14 ans à peine séparent la première exposition de Gharbaoui en 1957, après l’obtention de son diplôme aux Beaux-Arts de Paris, et sa disparition en 1971. 14 ans d’un parcours fulgurant où la gestualité règne en maître. L’exposition curatée aujourd’hui par Ghitha Triki, fruit d’une collaboration entre la Fondation Nationale des Musées, la Fondation Al Mada et la Fondation Attijariwafa Bank, suit ici un parcours chronologique et entend révéler à la fois les errances de l’artiste et sa passion fixe de la peinture.

Errances qui le conduisent d’une ville à l’autre, à travers des allers-retours incessants entre la France et le Maroc ; errances d’un lieu de résidence à un autre : de son atelier baptisé L’Œuf au Chellah de Rabat où il conçoit ses superbes envols de cigognes à la mine de plomb, au monastère de Toumliline où il se prête à une peinture de paysage étonnante. Errances enfin qui sont le fruit des nombreuses rencontres qui sont les siennes : des peintres de la Nouvelle École de Paris dont Hans Hartung qui lui inspire sans doute une abstraction lyrique où le geste se déploie avec ivresse, aux membres du groupe CoBRa dont Karel Appel qui inspire quelques toiles peintes de 1963 à 1969 où la matière prend du relief. Très vite, Gharbaoui abandonne l’abstraction encore géométrique de ses débuts parisiens pour une impulsivité du geste qui fut incomprise à son époque, mais reste contemporaine de l’expressionnisme abstrait.

Jilali Gharbaoui: Djilis. 1959. Mixte sur toile. 96,5x162. COLLECTION ATTIJARIWAFA BANK

Quelles que soient ces influences dont le parcours d’exposition rend intelligemment compte, Gharbaoui ne déroge pourtant jamais à la règle qu’il s’est lui-même fixée dès ses débuts : celle de percer la lumière, « une volonté tendue comme une flèche vers l’insondable », écrit justement Ghitha Triki. La gestualité qui est la sienne n’est nullement synonyme d’affèterie. Elle témoigne au contraire d’un tourment intérieur et d’une angoisse existentielle dont ces yeux sans orbite, ces formes abstraites faisant penser à des arbres calcinés ou à des corps décharnés, ces envols de cigognes sont le signe inextinguible.

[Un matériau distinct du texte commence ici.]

(* ===== verification/MotionGate.v ===== *)
(** The low-bitrate motion gate of [nexus-pipeline/src/gate.rs]: the two rate bounds and
    the pixel test between them. *)
From S2P Require Import Prelude.
From S2P Require Import Float.
From S2P Require Import Types.

Definition BASELINE_GAP_MS : Z := 500.
Definition MOTION_GAP_MS : Z := 125.
Definition DELTA_THRESHOLD : Z := 16.

(** [0.005_f32] *)
Definition PIXEL_PCT_THRESHOLD : f32 := flit 10737418 (-31).

Record MotionGate := mkGate {
  prev_y : option (list Z);
  baseline_gap_ms : Z;
  motion_gap_ms : Z;
  last_pass : option Z;
}.

Definition gate_new : MotionGate :=
  {| prev_y := None; baseline_gap_ms := BASELINE_GAP_MS; motion_gap_ms := MOTION_GAP_MS;
     last_pass := None |}.

(** [data.get(i)] *)
Definition byte_at (data : list Z) (i : Z) : option Z := data !! Z.to_nat i.

Definition sample_coord (i limit : Z) : Z := Z.min (i * 8) (sat_sub limit 1).

Definition luma (r g b : Z) : Z := (r * 30 + g * 59 + b * 11) / 100.

Definition sample_y (f : Frame) (sy sx : Z) : Z :=
  match format f with
  | Nv12 | I420 => default 0 (byte_at (frame_data f) (sy * stride f + sx))
  | Rgb24 | Bgr24 =>
      let off := sy * stride f + sx * 3 in
      match byte_at (frame_data f) off, byte_at (frame_data f) (off + 1),
            byte_at (frame_data f) (off + 2) with
      | Some r, Some g, Some b => luma r g b mod 2 ^ 8
      | _, _, _ => 0
      end
  end.

Definition down_dim (d : Z) : Z := Z.max (d / 8) 1.

Definition downsample_y (f : Frame) : list Z :=
  seqZ 0 (down_dim (frame_height f)) ≫= fun j =>
    map (fun i => sample_y f (sample_coord j (frame_height f)) (sample_coord i (frame_width f)))
        (seqZ 0 (down_dim (frame_width f))).

Definition changed_count (prev y : list Z) : Z :=
  zlength (filter (fun ab => DELTA_THRESHOLD < Z.abs (ab.1 - ab.2)) (zip prev y)).

Definition has_motion (prev y : list Z) : bool :=
  if negb (bool_decide (length prev = length y)) then true
  else fge (f32_div (f32_of_Z (changed_count prev y)) (f32_of_Z (zlength y))) PIXEL_PCT_THRESHOLD.

Definition record_pass (g : MotionGate) (f : Frame) (now : Z) : MotionGate :=
  mkGate (Some (downsample_y f)) (baseline_gap_ms g) (motion_gap_ms g) (Some now).

(** The gap of a gate that never passed a frame is [i64::MAX]. *)
Definition gap_since (g : MotionGate) (now : Z) : Z :=
  match last_pass g with
  | Some prev => as_millis (sat_sub now prev)
  | None => umax 63
  end.

Definition allow (g : MotionGate) (f : Frame) : MotionGate * bool :=
  let now := captured_mono f in
  let gap_ms := gap_since g now in
  if gap_ms <? motion_gap_ms g then (g, false)
  else if baseline_gap_ms g <=? gap_ms then (record_pass g f now, true)
  else
    let y := downsample_y f in
    let moved := match prev_y g with None => true | Some p => has_motion p y end in
    if moved then (mkGate (Some y) (baseline_gap_ms g) (motion_gap_ms g) (Some now), true)
    else (g, false).

#[export] Instance gate_machine : Machine Frame MotionGate bool := fun f g => allow g f.

(** The stamps of the frames a run passes. *)
Definition pass_times (fs : list Frame) (outs : list bool) : list Z :=
  omap (fun fb : Frame * bool => if fb.2 then Some (captured_mono fb.1) else None) (zip fs outs).

(** ** Sampling *)

Lemma downsample_length f :
  zlength (downsample_y f) = down_dim (frame_height f) * down_dim (frame_width f).
Proof.
  unfold downsample_y, zlength.
  rewrite (length_bind_const _ _ (Z.to_nat (down_dim (frame_width f)))).
  - rewrite length_seqZ. unfold down_dim. lia.
  - intros j. by rewrite length_map, length_seqZ.
Qed.

(** The luma of three bytes is a byte, so the code's [as u8] truncates nothing. *)
Lemma luma_byte r g b :
  0 <= r < 256 -> 0 <= g < 256 -> 0 <= b < 256 -> 0 <= luma r g b < 256.
Proof.
  intros. unfold luma. split; [apply Z.div_pos; lia|apply Z.div_lt_upper_bound; lia].
Qed.

(** A frame equal to the last passed one is not motion, whatever its size. *)
Lemma changed_count_same y : changed_count y y = 0.
Proof.
  unfold changed_count. induction y as [|a y IH]; [done|]. simpl.
  rewrite filter_cons_False; [done|]. simpl. unfold DELTA_THRESHOLD. lia.
Qed.

(** ** The two rate bounds *)

Definition bounds (g : MotionGate) : Z * Z := (motion_gap_ms g, baseline_gap_ms g).

Lemma as_millis_ge d m : m <= as_millis d -> millis m <= d.
Proof.
  unfold as_millis, millis, ns_per_ms. intros H.
  pose proof (Z.mul_div_le d 1000000 ltac:(lia)). lia.
Qed.

Lemma as_millis_lt d m : as_millis d < m -> d < millis m.
Proof.
  unfold as_millis, millis, ns_per_ms. intros H.
  pose proof (Z.mul_succ_div_gt d 1000000 ltac:(lia)). lia.
Qed.

Lemma allow_pass g f :
  (allow g f).2 = true ->
  bounds (allow g f).1 = bounds g /\ last_pass (allow g f).1 = Some (captured_mono f)
  /\ motion_gap_ms g <= gap_since g (captured_mono f).
Proof.
  unfold allow. destruct (_ <? _) eqn:E1; [done|].
  destruct (_ <=? _); [intros _; split_and!; [done..|lia]|].
  destruct (match prev_y g with None => _ | Some _ => _ end); [|done].
  intros _; split_and!; [done..|lia].
Qed.

Lemma allow_drop g f : (allow g f).2 = false -> (allow g f).1 = g.
Proof. unfold allow. by repeat case_match. Qed.

Lemma pass_times_spaced fs g :
  0 < motion_gap_ms g ->
  spaced (millis (motion_gap_ms g)) (last_pass g) (pass_times fs (mrun fs g).2).
Proof.
  revert g. induction fs as [|f fs IH]; intros g Hg; [done|]. rewrite mrun_cons.
  change (mstep f g) with (allow g f). unfold pass_times. simpl.
  destruct (allow g f).2 eqn:E; simpl.
  - destruct (allow_pass g f E) as ([= Hm Hb] & Hl & Hgap). split.
    + unfold gap_since in Hgap. destruct (last_pass g) as [p|]; [|done].
      apply as_millis_ge in Hgap. unfold sat_sub in Hgap. unfold millis, ns_per_ms in *. lia.
    + rewrite <- Hl, <- Hm. apply IH. lia.
  - rewrite (allow_drop _ _ E). by apply IH.
Qed.

(** In numbers: [n] passes span at least [n - 1] gaps. *)
Lemma spaced_count gap ts t0 :
  spaced gap (Some t0) ts -> t0 + gap * zlength ts <= default t0 (last ts).
Proof.
  revert t0. induction ts as [|t ts IH]; intros t0; [unfold zlength; simpl; lia|].
  intros [Ht Hs]. specialize (IH _ Hs). destruct ts as [|t' ts]; [unfold zlength in *; simpl in *; lia|].
  change (last (t :: t' :: ts)) with (last (t' :: ts)). unfold zlength in *. simpl length in *.
  destruct (last (t' :: ts)) eqn:El; [simpl in *; lia|]. by apply last_None in El.
Qed.

Lemma floor_holds fs f :
  let g := (mrun (fs ++ [f]) gate_new).1 in
  exists p, last_pass g = Some p /\ captured_mono f - p < millis 500.
Proof.
  assert (bounds (mrun fs gate_new).1 = (125, 500)) as Hb.
  { apply (mrun_invariant (fun _ => True) (fun g => bounds g = (125, 500)));
      [|by apply Forall_true|done].
    intros f' g _ Hg. change (mstep f' g) with (allow g f').
    destruct (allow g f').2 eqn:E; [by destruct (allow_pass _ _ E) as [-> _]|by rewrite allow_drop]. }
  intros g. unfold g. rewrite mrun_app. cbn [fst]. generalize dependent (mrun fs gate_new).1.
  intros g0 [= Hm Hbl]. rewrite mrun_cons. change (mstep f g0) with (allow g0 f). simpl.
  unfold allow. rewrite Hm, Hbl. destruct (gap_since g0 (captured_mono f) <? 125) eqn:E1.
  { simpl. unfold gap_since in E1. destruct (last_pass g0) as [p|] eqn:El; [|done].
    exists p. split; [done|]. assert (as_millis (sat_sub (captured_mono f) p) < 500) as H by lia.
    apply as_millis_lt in H. unfold sat_sub in H. lia. }
  destruct (500 <=? gap_since g0 (captured_mono f)) eqn:E2.
  { simpl. eexists; split; [done|]. unfold millis, ns_per_ms. lia. }
  destruct (match prev_y g0 with None => _ | Some _ => _ end); simpl.
  { eexists; split; [done|]. unfold millis, ns_per_ms. lia. }
  unfold gap_since in E2. destruct (last_pass g0) as [p|] eqn:El; [|done].
  exists p. split; [done|]. assert (as_millis (sat_sub (captured_mono f) p) < 500) as H by lia.
  apply as_millis_lt in H. unfold sat_sub in H. lia.
Qed.

(** The rate of inference on one camera is bounded both ways, whatever the frames hold: two
    frames the gate passes are at least 125 ms apart, so at most 8 a second, and after any frame
    has been offered the last one passed is less than 500 ms older than it, so a static scene
    still gets 2 a second. *)
Lemma gate_rate_bounded fs f :
  spaced (millis 125) None (pass_times fs (mrun fs gate_new).2) /\
  let g := (mrun (fs ++ [f]) gate_new).1 in
  exists p, last_pass g = Some p /\ captured_mono f - p < millis 500.
Proof. split; [by apply (pass_times_spaced fs gate_new)|apply floor_holds]. Qed.
Lemma process_changed c au :
  let fl := mkFlags false false in
  sps_changed (process c au).1 =
  sps_changed (foldl (note_nal (is_empty (vps_by_id c)) (is_empty (sps_by_id c)))
                (reset_au c, fl) (au_nals au)).1.
Proof.
  unfold process. simpl. destruct (foldl _ _ _) as [c1 fl]. cbn [fst].
  assert (sps_changed (if sps_changed c1 then begin_epoch c1 else c1) = sps_changed c1) as E
    by (destruct (sps_changed c1) eqn:?; done).
  destruct (_ || _); [done|]. destruct (injected _); [|done]. cbn [fst]. rewrite <- E.
  set (c2 := if sps_changed c1 then _ else _). unfold note_injected.
  assert (forall d k n f, sps_changed (note d k n f).1 = sps_changed d) as Hn.
  { intros d k n f. destruct k; simpl; try done; by destruct (note_by_id _ _ _ f). }
  destruct (hevc c2), (vps c2); simpl; repeat case_match; by rewrite ?Hn.
Qed.

Lemma no_params_held h m nals :
  existsb (is_param h) nals = false -> Forall (held h m) nals.
Proof.
  intros Hp. apply Forall_forall. intros n Hn k Hk Hkk. exfalso.
  assert (is_param h n = true) as Ht.
  { unfold is_param. unfold kind_of in Hk. rewrite Hk. by destruct Hkk as [-> | ->]. }
  assert (existsb (is_param h) nals = true); [|congruence].
  apply existsb_exists. exists n. by rewrite <- list_elem_of_In.
Qed.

Jilali Gharbaoui: Composition. 1956.gouache sur papier. 49,5x64,5. COLLECTION FONDATION AL MADA

Au final, il reste le bleu. Ce bleu que le peintre disait avoir découvert en Italie et qui rappelle les fresques de Giotto. Ce bleu qui hante ses dernières toiles comme le témoin d’une quête intérieure restée tragiquement inachevée et que le Musée Mohammed VI nous invite à redécouvrir. Le titre de l’exposition, “L’envol des racines”, est emprunté à Khatibi qui pourrait à travers cette expression rendre compte du sens ultime de la peinture de Gharbaoui : une tentative désespérée de s’arracher aux contingences de la forme pour retrouver l’essence même de la lumière. Le miracle aura eu lieu.

Olivier Rachet

Exposition “Gharbaoui – L’envol des racines”, Musée Mohammed VI, Rabat, jusqu’au 8 février 2021.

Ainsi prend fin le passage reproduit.